An excellent and decorated pilot, in 1932 he became the commanding officer of his escadrille and the following year was promoted to the rank of captain. In 1936 he became the commanding officer of the IV Fighter Squadron (comprising 113th and 114th Fighter Escadrilles). Promoted to the rank of major, in 1937 Kępiński was dispatched to Dęblin, where he headed the Air Training Centre (Centrum Wyszkolenia Lotnictwa), the predecessor to Polish Air Force Academy.

==World War II==
After the start of the Invasion of Poland he headed an ad-hoc air defence of Dęblin. Ordered to evacuate from Poland after the Soviet invasion, he fled to Romania. Interned, he managed to escape and reach France, where he joined the Polish Air Forces in France and Great Britain. Dispatched to Lyon-Bron, he became the first commanding officer of the I/145 Polish Fighter Squadron.

During the Battle of France, despite flying the obsolete Morane-Saulnier M.S.406 and Caudron C.714 fighters, the Polish unit under Kępiński's command achieved 11 victories in the first three days of the Battle of France. However, on 10 June 1940 Kępiński led his unit against a German bombing raid south of Dreux, covered by approximately 12 Messerschmitt Bf 109 fighters. Blinded by the sun, Kępiński became separated from his unit and mistook the enemy formation for his own. Heavily wounded, with his lung shot through, he managed to crash-land his damaged airplane at Dreux airfield. He spent the remainder of the campaign in hospitals in Chartres and Vichy.

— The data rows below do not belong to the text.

(** [ensureMediaAccess] (lines 490-506): the answer and the alerts shown. *)
Definition ensureMediaAccess (mediaPermission : option PermissionResponse)
  (requested : result (option PermissionResponse))
  : result (bool * list Alert) :=
  if optGranted mediaPermission || optLimited mediaPermission then
    Ok (true, [])
  else
    permission <- requested ;;
    match permission with
    | None => Ok (false, [])
    | Some response =>
        let hasLimitedAccess := isLimited response in
        let alerts :=
          if negb (granted response) && negb hasLimitedAccess then
            [("Permission needed",
              "Gallery access is required to pick an image. You can enable access from the device settings.")]
          else [] in
        Ok (granted response || hasLimitedAccess, alerts)
    end.

(** [handleOpenCamera] (lines 514-521) *)
Definition handleOpenCamera (cameraPermission : option PermissionResponse)
  (requested : result (option PermissionResponse)) (a : App) : Handled :=
  match ensureCameraAccess cameraPermission requested with
  | Throw e => {| state := a; shown := []; rejection := Some e |}
  | Ok false =>
      {| state := a;
         shown := [("Permission needed",
                    "Camera access is required to take a photo.")];
         rejection := None |}
  | Ok true =>
      {| state := onScreen (setIsCameraVisible true) a;
         shown := []; rejection := None |}
  end.

(** [asset.fileSize ? asset.fileSize / (1024 * 1024) : undefined] *)
Definition sizeMBOf (asset : Asset) : option float :=
  match fileSize asset with
  | Some bytes =>
      if truthyNumber bytes then Some (bytes / (1024 * 1024))%float else None
  | None => None
  end.

Definition metaOfAsset (asset : Asset) : ImageMeta :=
  {| width := Some (assetWidth asset);
     height := Some (assetHeight asset);
     sizeMB := sizeMBOf asset |}.

(** [asset?.type && asset.type !== 'image'] *)
Definition notAnImage (asset : Asset) : bool :=
  match assetType asset with
  | Some kind => truthyString kind && negb (String.eqb kind "image")
  | None => false
  end.

(** [result.assets?.[0]] *)
Definition firstAsset (picked : PickerResult) : option Asset :=
  match assets picked with
  | Some (first :: _) => Some first
  | Some [] | None => None
  end.

(** [handlePickImage] (lines 523-557): the camera is hidden first; the
    access check is outside the [try], the picker inside it. *)
Definition handlePickImage (mediaPermission : option PermissionResponse)
  (requested : result (option PermissionResponse))
  (launched : result PickerResult) (a : App) : Handled :=
  let a1 := onScreen (setIsCameraVisible false) a in
  match ensureMediaAccess mediaPermission requested with
  | Throw e => {| state := a1; shown := []; rejection := Some e |}
  | Ok (false, alerts) => {| state := a1; shown := alerts; rejection := None |}
  | Ok (true, alerts) =>
      match launched with
      | Throw _ =>
          {| state := a1;
             shown := alerts ++
               [("Something went wrong",
                 "Unable to open the photo library right now. Please try again.")];
             rejection := None |}
      | Ok picked =>
          if canceled picked then
            {| state := a1; shown := alerts; rejection := None |}
          else
            match firstAsset picked with
            | Some asset =>
                if notAnImage asset then
                  {| state := a1;
                     shown := alerts ++
                       [("Only images supported",
                         "Please pick a photo to continue classification.")];
                     rejection := None |}
                else if truthyString (assetUri asset) then
                  {| state :=
                       onScreen
                         (updateImageState (Some (assetUri asset))
                            (Some (metaOfAsset asset))) a1;
                     shown := alerts; rejection := None |}
                else {| state := a1; shown := alerts; rejection := None |}
            | None => {| state := a1; shown := alerts; rejection := None |}
            end
      end
  end.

In October 1940, he escaped from Vichy France, passing through Spain and Portugal to reach Great Britain. Unable to serve as a fighter pilot due to his earlier wounds, he served on various rear-area posts for the rest of World War II flying Percival Proctor, Miles Master and Airspeed Oxford planes. He eventually rose to the Polish rank of lieutenant colonel (podpułkownik) and the British rank of group captain.

==After World War II==
After the war he returned to Communist-held Poland and continued his military service. Forced to retire in 1949, during the Stalinist repressions against pre-war Polish officers, he was placed on a proscription list and spent the remainder of his life doing menial jobs and working as an ordinary worker in Warsaw. He died 26 March 1964 in Warsaw and was buried at the Powązki Military Cemetery.